Ways modern lifestyle poses health risks projects a disparity in genes and lifestyle that encourages potential health risks linked to science. Some of these risks contribute to diseases of epidemic proportions today, though rare a few generations ago.
What does this mean? It means that while the world has changed due to modern technology, stress response has not. Take for instance the issue of stress reaction: Your heart beats faster and harder, and your blood pressure soars. Your breathing gets faster and deeper, and your pupils widen. Your muscles tense up and your hair may bristle a bit. Your skin becomes cool and clammy, your mouth gets dry, and your stomach may churn with tension. You feel alert and awake but tense and nervous. That’s a stress response on the outside.
But on the inside, stress activates your clotting mechanisms and turns up the immune system. Blood sugar levels rise; white blood cells pour into circulation, and urine production slows. These emotional and physical changes prepare humans to cope with danger.
This article on ways modern lifestyle poses health risks focuses on what you can do to mitigate contemporary diseases.
Modern Diseases That Can Occur
Looking at the table below, what comes to mind is that the survival genes that were once adaptive are now the source of modern-day diseases, diabetes, stroke, depression, pain, etc.
|Threats to survival||Natural survival response||Modern diseases that can occur|
|Starvation||Energy conservation||Obesity and diabetes|
|Dehydration||Retention of salt and fluids||High blood pressure|
|Infection||Potent immune system||Autoimmune and allergic diseases; septic shock syndrome|
|Adversaries||Arousal and fear||Anxiety and insomnia|
|Dangerous situations||Withdrawal from danger, escape||Depression and social isolation|
|Tissue strain and injuries||Preservation of tissue integrity||Pain and fatigue syndrome|
|Bleeding||Promotion of clotting||Heart attack and stroke|
So how do you prevent these modern diseases? Before suggesting what to do, it’s important to discuss briefly the effect of modern science on ways modern lifestyle poses health risks.

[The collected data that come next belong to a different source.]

(** A digest of the table with a preimage among the dotted quads is
    resolved when Phase 2 is over. *)
Lemma phase2_complete digest num_cpus as_completed table st ip :
  (∀ l, (as_completed l).*1 ≡ₚ l) → agg_inv table st →
  ip ∈ candidates 0 256 → digest ip ∈ keys table →
  digest ip ∈ dom (all_results (phase2 digest num_cpus as_completed st)).
Proof.
  intros Hperm Hinv Hip Hkey.
  pose proof (phase2_inv digest num_cpus as_completed table st Hinv) as Hfin.
  unfold phase2 in *. destruct (decide (remaining st = ∅)) as [Hempty|Hne].
  { apply (agg_inv_resolved table); [done..|].
    rewrite Hempty. apply not_elem_of_empty. }
  destruct (submit_all_covers ip Hip) as (f & Hf & Hipf).
  destruct (submitted_completed as_completed submit_all f Hperm Hf) as [m Hfm].
  unfold phase2_loop, phase2_pool in *.
  destruct (phase2_from_complete digest table (remaining st)
              (as_completed (futures (phase2_dispatch num_cpus st)))
              (pool_init (phase2_dispatch num_cpus st)) f m ip)
    as [Hdone|Hdom]; try done.
  - exact (pool_ok_init (phase2_dispatch num_cpus st)).
  - destruct Hinv as [_ <-]. apply union_subseteq_l.
  - apply (agg_inv_resolved table); [done..|].
    rewrite Hdone. apply not_elem_of_empty.
Qed.

(** The entries of the final result map come from scans of dotted quads. *)
Lemma final_entries digest num_cpus as_completed table h ip :
  (∀ l, (as_completed l).*1 ≡ₚ l) →
  all_results (phase2 digest num_cpus as_completed
                 (phase1_loop digest common_ranges (main_init table)))
    !! h = Some ip →
  digest ip = h ∧ ip ∈ candidates 0 256.
Proof.
  intros Hperm.
  apply (phase2_entries digest num_cpus as_completed
           (λ h ip, digest ip = h ∧ ip ∈ candidates 0 256)).
  - intros f m targets h' ip' Hf Hres.
    apply (completed_submitted as_completed) in Hf; [|done].
    apply submit_all_bounds in Hf as [? ?].
    apply results_candidate in Hres as (_ & ? & ?).
    split; [done|]. by eapply candidates_mono.
  - apply (phase1_loop_entries digest
             (λ h ip, digest ip = h ∧ ip ∈ candidates 0 256)).
    + intros start end_ targets h' ip' [? ?]%common_ranges_bounds Hres.
      apply results_candidate in Hres as (_ & ? & ?).
      split; [done|]. by eapply candidates_mono.
    + intros h' ip'. cbn [main_init all_results]. by rewrite lookup_empty.
Qed.

(** Whatever the pool does, every entry maps a digest to a string with
    that digest. *)
Lemma final_entries_digest digest num_cpus as_completed table h ip :
  all_results (phase2 digest num_cpus as_completed
                 (phase1_loop digest common_ranges (main_init table)))
    !! h = Some ip →
  digest ip = h.
Proof.
  apply (phase2_entries digest num_cpus as_completed (λ h ip, digest ip = h)).
  - intros f m targets h' ip' _. apply results_digest.
  - apply (phase1_loop_entries digest (λ h ip, digest ip = h)).
    + intros start end_ targets h' ip' _. apply results_digest.
    + intros h' ip'. cbn [main_init all_results]. by rewrite lookup_empty.
Qed.

(** ** The claims about the aggregator and the driver *)

(** C2.  Whatever order the futures complete in, the aggregator's
    invariant (the pending set and the keys of the accumulated results are
    disjoint and together are the keys of the target table) holds after
    any number [k] of iterations of the Phase 1 loop, after any number [k]
    of iterations of the Phase 2 loop, and in the state [main] ends in. *)
Theorem aggregator_invariant digest (num_cpus : Z)
    (as_completed : list future → list (future * nat))
    (table : list (string * string)) :
  (∀ l, (as_completed l).*1 ≡ₚ l) →
  (∀ k : nat,
     agg_inv table
       (phase1_loop digest (take k common_ranges) (main_init table))) ∧
  (∀ k : nat,
     agg_inv table
       (phase2_loop digest
          (take k (as_completed (futures
             (phase2_dispatch num_cpus
                (phase1_loop digest common_ranges (main_init table))))))
          (phase2_dispatch num_cpus
             (phase1_loop digest common_ranges (main_init table))))) ∧
  (∃ st, main digest num_cpus as_completed table = Ok st ∧ agg_inv table st).
Proof.
  intros _.
  pose proof (phase1_loop_inv digest table common_ranges) as Hinv1.
  set (st1 := phase1_loop digest common_ranges (main_init table)) in *.
  split_and!.
  - intros k. apply phase1_loop_inv.
  - intros k. by apply phase2_loop_inv.
  - destruct (main_ok digest num_cpus as_completed table) as (rows & -> & _).
    eexists; split; [done|]. fold st1.
    change (agg_inv table (phase2 digest num_cpus as_completed st1)).
    by apply phase2_inv.
Qed.


(** C8.  Merging two worker results with disjoint key sets into the
    aggregate gives the same state, hence the same result map, in either
    order. *)
Theorem merge_commutes (st : run_state) (res1 res2 : gmap string string) :
  dom res1 ## dom res2 →
  merge (merge st res1) res2 = merge (merge st res2) res1.
Proof.
  intros Hdisj%map_disjoint_dom. unfold merge; simpl. f_equal.
  - rewrite !(assoc_L (∪)). f_equal. symmetry. by apply map_union_comm.
  - apply set_eq. intros h. rewrite !elem_of_difference. intuition.
Qed.

(** C7.  [main] ends without raising, and after the three header lines
    its console ends with one line per row of the target table, in the
    table's order: for the row [(h, desc)] the line [desc: ip] when the
    final result map has [h -> ip], otherwise [desc: NOT FOUND (hash: h)]. *)
Theorem final_report digest (num_cpus : Z)
    (as_completed : list future → list (future * nat))
    (table : list (string * string)) :
  ∃ st before rows,
    main digest num_cpus as_completed table = Ok st ∧
    console st = before ++ report_header ++ rows ∧
    length rows = length table ∧
    ∀ (i : nat) h desc, table !! i = Some (h, desc) →
      rows !! i = Some
        match all_results st !! h with
        | Some ip => "  " +:+ desc +:+ ": " +:+ ip
        | None => "  " +:+ desc +:+ ": NOT FOUND (hash: " +:+ h +:+ ")"
        end.
Proof.
  destruct (main_ok digest num_cpus as_completed table)
    as (rows & Hmain & Hlen & Hrows).
  eexists _, _, rows. split_and!; [exact Hmain|done..].
Qed.


(** ** The program on concrete inputs *)

Example ip_str_10_0_0_1 : ip_str 10 0 0 1 = "10.0.0.1".
Proof. vm_compute. reflexivity. Qed.


Example sha1_10_0_0_1 :
  sha1_hex "10.0.0.1" = "ed1665c190146c4dcb8eb871f1d2499d61bb293b".
Proof. vm_compute. reflexivity. Qed.

(** A scan of [10.x.x.x] for the digest of [10.0.0.1] hashes [10.0.0.0]
    and [10.0.0.1], prints the match and returns. *)
Example crack_range_10_0_0_1 :
  crack_range sha1_hex 10 11 {[sha1_hex "10.0.0.1"]} None
  = ScanState
      {["ed1665c190146c4dcb8eb871f1d2499d61bb293b" := "10.0.0.1"]}
      ["  FOUND: 10.0.0.1 -> ed1665c190146c4dcb8eb871f1d2499d61bb293b"
         +:+ " (ed1665c190146c4dcb8eb871f1d2499d61bb293b)"]
      ["10.0.0.0"; "10.0.0.1"].
Proof. vm_compute. reflexivity. Qed.

(** The run on the one-row table [{sha1("10.0.0.1"): "X"}]: the first
    listed range resolves it, Phase 2 submits nothing, and the report
    has the line [X: 10.0.0.1]. *)
Example main_single_target :
  match main sha1_hex 8 eager_pool [(sha1_hex "10.0.0.1", "X")] with
  | Ok st => Some (all_results st !! sha1_hex "10.0.0.1",
                   size (remaining st), length (futures st), last (console st))
  | Raise _ => None
  end
  = Some (Some "10.0.0.1", 0%nat, 0%nat, Some "  X: 10.0.0.1").
Proof. vm_compute. reflexivity. Qed.

Lemma string_of_list_ascii_length l :
  String.length (string_of_list_ascii l) = length l.
Proof. induction l as [|c l IH]; simpl; by rewrite ?IH. Qed.

(** A SHA-1 digest in hexadecimal has forty characters. *)
Lemma hexdigest_length msg : String.length (SHA1.hexdigest msg) = 40%nat.
Proof.
  unfold SHA1.hexdigest. destruct (SHA1.digest _) as [a b c d e].
  rewrite string_of_list_ascii_length, !length_app. reflexivity.
Qed.

Lemma sha1_hex_length s : String.length (sha1_hex s) = 40%nat.
Proof. apply hexdigest_length. Qed.





Lemma eager_pool_perm (l : list future) : (eager_pool l).*1 ≡ₚ l.
Proof.
  unfold eager_pool. rewrite <-list_fmap_compose, list_fmap_id.
  apply reverse_Permutation.
Qed.



(** ** Instances of the claims *)

(** C1 at [X = 10.0.0.1] in the sub-range [[10, 11)], with the identity
    as digest, under which no two candidates share a digest. *)
Lemma crack_range_finds_witness :
  (0 ≤ 10 < 11 ∧ 11 ≤ 256) ∧
  (∀ y, y ∈ candidates 10 11 → y = ip_str 10 0 0 1 → y = ip_str 10 0 0 1) ∧
  results (crack_range (λ s, s) 10 11 {[ip_str 10 0 0 1]} None)
  = {[ip_str 10 0 0 1 := ip_str 10 0 0 1]}.
Proof.
  split; [lia|]. split; [intros y _ Hy; exact Hy|].
  apply (crack_range_finds (λ s, s) 10 11 10 0 0 1 None); try lia.
  intros y _ Hy. exact Hy.
Defined.

(** C2 for the program's table, with a pool that finishes the futures in
    the reverse of the order of submission. *)
Lemma aggregator_invariant_witness :
  (∀ l : list future, (eager_pool l).*1 ≡ₚ l) ∧
  ∃ st, main sha1_hex 8 eager_pool TARGET_HASHES = Ok st ∧
        agg_inv TARGET_HASHES st.
Proof.
  split; [apply eager_pool_perm|].
  destruct (aggregator_invariant sha1_hex 8 eager_pool TARGET_HASHES
              eager_pool_perm) as (_ & _ & Hend).
  exact Hend.
Defined.


(** C4 with the one target [sha1("10.0.0.1")] in [[10, 11)], and with no
    target in [[0, 1)]. *)
Lemma crack_range_early_exit_witness :
  ({[sha1_hex "10.0.0.1"]} : gset string) ≠ ∅ ∧
  size ({[sha1_hex "10.0.0.1"]} : gset string) = 1%nat ∧
  (∀ (i : nat) x,
     hashed (crack_range sha1_hex 10 11 {[sha1_hex "10.0.0.1"]} None)
       !! i = Some x →
     sha1_hex x ∈ ({[sha1_hex "10.0.0.1"]} : gset string) →
     S i = length (hashed (crack_range sha1_hex 10 11
                             {[sha1_hex "10.0.0.1"]} None))) ∧
  hashed (crack_range sha1_hex 0 1 ∅ None) = candidates 0 1.
Proof.
  destruct (crack_range_early_exit sha1_hex 10 11
              {[sha1_hex "10.0.0.1"]} None) as (_ & _ & _ & Hone & _).
  destruct (crack_range_early_exit sha1_hex 0 1 ∅ None)
    as (_ & _ & _ & _ & Hnone).
  split_and!.
  - apply non_empty_singleton_L.
  - apply size_singleton.
  - apply Hone, size_singleton.
  - apply Hnone. reflexivity.
Defined.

Effect Of Modern Science On Lifestyle
The revolution of modern science and technology is a good thing, but progress has its price according to the following effects on the human body and mind:
Sedentary Life: Although labor-saving devices made life much easier, replacing physical labor with mental work, was the start of a sedentary life.
Unhealthy eating habits and overfeeding: While it was also good news that new agricultural methods made food cheap and plentiful, technology and mass production made refined grains, sugar, and salt – to say nothing of tobacco and alcohol – plentiful. The bad news is the resultant overfeeding, unhealthy eating, and habit. The implication is that fresh foods are out, refined, processed foods in; hence less fiber and vitamins but more salt, sugar, fat, and calories.
Lack of exercise: So yes, life is much better (and much longer) today than ever before. Equally, some good things have been lost such as regular exercise. Shovels have been replaced with tractors, brooms with vacuums, and stairs with elevators.
Mental Stress and Environmental Pollution: Mental stress is on the rise, and so is environmental pollution. As pollution changes the atmosphere, a high dose of toxins presents new challenges to human genes and human health. Also, sedentary living and processed foods extract a price both in health and in cash.
Solutions To Prevent Modern Diseases
The solutions include getting used to exercise habits and dietary patterns that keep your genes happy and your life healthy and enjoyable. And for now, since it seems science cannot change your genes to handle modern-day challenges, the only way for you to restore nature’s balance is to adopt a more natural lifestyle. Here’s how:
Eat nutritious all-natural foods
Consume a variety of foods to restore nutritional diversity. Favor vegetable-based foods that provide essential vitamins and minerals. Eat whole-grain products that contain the fiber you need. Avoid animal fat; get your protein from fish, poultry, beans, and legumes. Reduce your dependence on processed foods, salt, and simple sugars. Eat smaller meals on a regular schedule, balancing your caloric intake with your energy release.
Keep moving, Exercise consistently
Add physical activity to your daily life by climbing stairs, walking instead of driving when possible, and carrying your own parcels. Set aside 30–45 minutes nearly every day for moderate exercise: walking, jogging, biking, swimming, dancing, gardening, and tennis are good examples. For best results, add exercises for balance, stretching exercises, and safe resistance training.
In order to manage stress, it’s essential for you to balance work and play, stimulation and relaxation, companionship and solitude. Achieve all you can. Most importantly, take time to enjoy every day.
Lastly, keep in mind that you can get back to basics by including the best aspects of modern life to live naturally, enjoyably, and healthfully. After all, it is already there in your genes.